Когда кабинет опустел, вошла Сахара Каракумовна. Она улыбалась так ясно и бёдрами виляла так активно, что Честноков сразу понял: Сахаре что-то надо.
– Ванюша, – проворковала она и, подойдя к шефу, погладила его острое колено.
– Говори, Сахарочка, что надо, – вымолвил Честноков, пытаясь придать трескучему голосу теплоту.
– У меня к тебе просьбочка. Малюсенькая. Вот такая, – Сахара Каракумовна отмерила на полированном ноготке несколько миллиметров.
– Ну, ну, – поощрил её главный.
– Наше медучилище очень много фельдшеров выпускает. Трудно им устроиться после окончания в нашем городе. На скорой, например, все места забиты. А моя племянница – дочечка Найи Спутатрикс – окончила в этом году медучилище и хочет устроиться у нас на скорой выездным фельдшером.

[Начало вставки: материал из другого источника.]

(** Rounding to the nearest integer, when the quotient is nearer to [n]
    than one half. *)
Lemma div_half_even_near (num den n : Z) :
  0 < den -> 2 * Z.abs (num - n * den) < den ->
  F64.div_half_even num den = n.
Proof.
  intros Hden Hnear. unfold F64.div_half_even.
  pose proof (Z.div_mod num den ltac:(lia)) as Hdm.
  pose proof (Z.mod_pos_bound num den Hden) as Hr.
  set (q := num / den) in *. set (r := num mod den) in *.
  assert (Hdiff : num - n * den = den * (q - n) + r) by lia.
  rewrite Hdiff in Hnear. clear Hdiff Hdm.
  assert (Hcases : q - n <= -2 \/ q - n = -1 \/ q - n = 0 \/ 1 <= q - n)
    by lia.
  destruct Hcases as [Hlow | [Hm1 | [H0 | Hhigh]]].
  - exfalso.
    assert (den * (q - n) <= den * -2)
      by (apply Z.mul_le_mono_nonneg_l; lia).
    lia.
  - rewrite Hm1 in Hnear.
    destruct (Z.compare_spec (2 * r) den) as [Heq|Hlt|Hgt]; lia.
  - rewrite H0 in Hnear.
    destruct (Z.compare_spec (2 * r) den) as [Heq|Hlt|Hgt]; lia.
  - exfalso.
    assert (den * 1 <= den * (q - n))
      by (apply Z.mul_le_mono_nonneg_l; lia).
    lia.
Qed.

Lemma millivolts_round_trip_exact (mv : Z) :
  0 < mv -> millivolts_round_trip mv = true ->
  scaled (VInt mv) 1000 3 = Return (VFloat (decimal mv 3)).
Proof.
  intros Hpos. unfold millivolts_round_trip, scaled, py_truediv.
  cbn [as_num]. unfold F64.int_truediv.
  change (1000 =? 0) with false. cbv iota.
  destruct (F64.div (F64.exact_of_Z mv) (F64.exact_of_Z 1000))
    as [s|s| |s m e]; try discriminate.
  destruct s; [discriminate|].
  intros [He Hnear]%andb_true_iff.
  apply Z.ltb_lt in He. apply Z.ltb_lt in Hnear.
  rewrite Z.shiftl_1_l in Hnear.
  cbn [obind]. unfold py_round. cbn [as_num]. unfold F64.round.
  replace (0 <=? e) with false by (symmetry; apply Z.leb_gt; exact He).
  change (10 ^ Z.of_nat 3) with 1000.
  rewrite (div_half_even_near (Z.pos m * 1000) (2 ^ (- e)) mv);
    [|apply Z.pow_pos_nonneg; lia | exact Hnear].
  destruct mv as [|p|p]; try lia.
  reflexivity.
Qed.

Lemma millivolts_round_trip_16bit :
  forallb millivolts_round_trip (py_range 1 65536) = true.
Proof. vm_compute. reflexivity. Qed.

(** X4. For every cell voltage that fits a 16-bit register, the cell voltage
    sensor shows exactly the float nearest to [mv / 1000]: rounding to three
    decimal places loses nothing of a value in millivolts. *)
Theorem cell_voltage_is_exact (S : Snapshot) (s : JBDCellVoltageSensor.t) (mv : Z) :
  cell_info S !! JBDCellVoltageSensor.key s = Some (VInt mv) ->
  0 <= mv < 65536 ->
  JBDCellVoltageSensor.native_value s S = Return (VFloat (decimal mv 3)).
Proof.
  intros Hmv Hrange.
  assert (Hscaled : scaled (VInt mv) 1000 3 = Return (VFloat (decimal mv 3))).
  { destruct (Z.eq_dec mv 0) as [->|Hne]; [reflexivity|].
    apply millivolts_round_trip_exact; [lia|].
    apply (forallb_py_range _ _ _ millivolts_round_trip_16bit). lia. }
  unfold JBDCellVoltageSensor.native_value, getitem. rewrite Hmv. cbn [obind].
  exact Hscaled.
Qed.

Lemma cell_voltage_is_exact_at_3456 :
  JBDCellVoltageSensor.native_value (JBDCellVoltageSensor.init 0) Sim.snapshot0
  = Return (VFloat (decimal 3456 3)).
Proof.
  apply (cell_voltage_is_exact Sim.snapshot0 (JBDCellVoltageSensor.init 0) 3456);
    [reflexivity | lia].
Defined.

Честноков подёргал поглаженным коленом и в некоторой растерянности ответствовал:
– Я, разумеется, не против. Но…
– Никаких «но», – Сахара бодро взяла инициативу в свои руки. – Я знаю твою честность и высокую принципиальность; знаю, что без причины никого не уволить. Зомбичек мой, не волнуйся. Место освободится без твоего участия. Я сделаю так, что коллектив скорой сам выдворит с работы одного из своих членов.
– Кого же? Ты уже решила?
– Наташеньку Кроль.
– Это такая худенькая, симпатичная?
Сахара Каракумовна бросила на своего властителя острый ревнивый взгляд и довольно грубо заметила:
– Ну, да. Красивая, как свинья в дождь. И зубы, как лопаты. И голос гнусавый, как при люэсе. На ней штукатурки больше, чем она сама весит. Но ближе к делу. Она не очень уживчива. Часто конфликтует, И если девочкам со скорой дать повод, они её скушают самостоятельно. Профсоюз с нашей помощью утвердит решение коллектива скорой.
– Но как это сделать?
Сахара Каракумовна самодовольно усмехнулась.
– Все знают, что в Одесской области у Наташи проживают родственники. Она заказывала с ними переговоры дважды в течение этого месяца. Переговоры были заказаны на телефон скорой помощи. Ясно?
Честноков глядел на подругу ясным непонимающим взором.
– Дальше.
Сахара Каракумовна тонко улыбнулась и продолжала:
– Телефон скорой подключён параллельно телефону в кабинете Тагимасада. Оттуда я могу незаметно позвонить на междугородку и заказать переговоры с родственниками Кроль. Номер их телефона я узнала, – она встала на цыпочки и что-то зашептала шефу. Тот довольно заурчал.
Сахара Каракумовна нежно улыбнулась Честнокову и заключила:
– Мы поможем созвать собрание. Вислогуз и Игрищева сожрут её. А мы лишь удовлетворим требование общественности об увольнении с работы аферистки Кроль.
– Ну и ну, – только и мог сказать многомудрый Честноков. – Да! Но как же быть с Тагимасадом? В его присутствии нельзя будет…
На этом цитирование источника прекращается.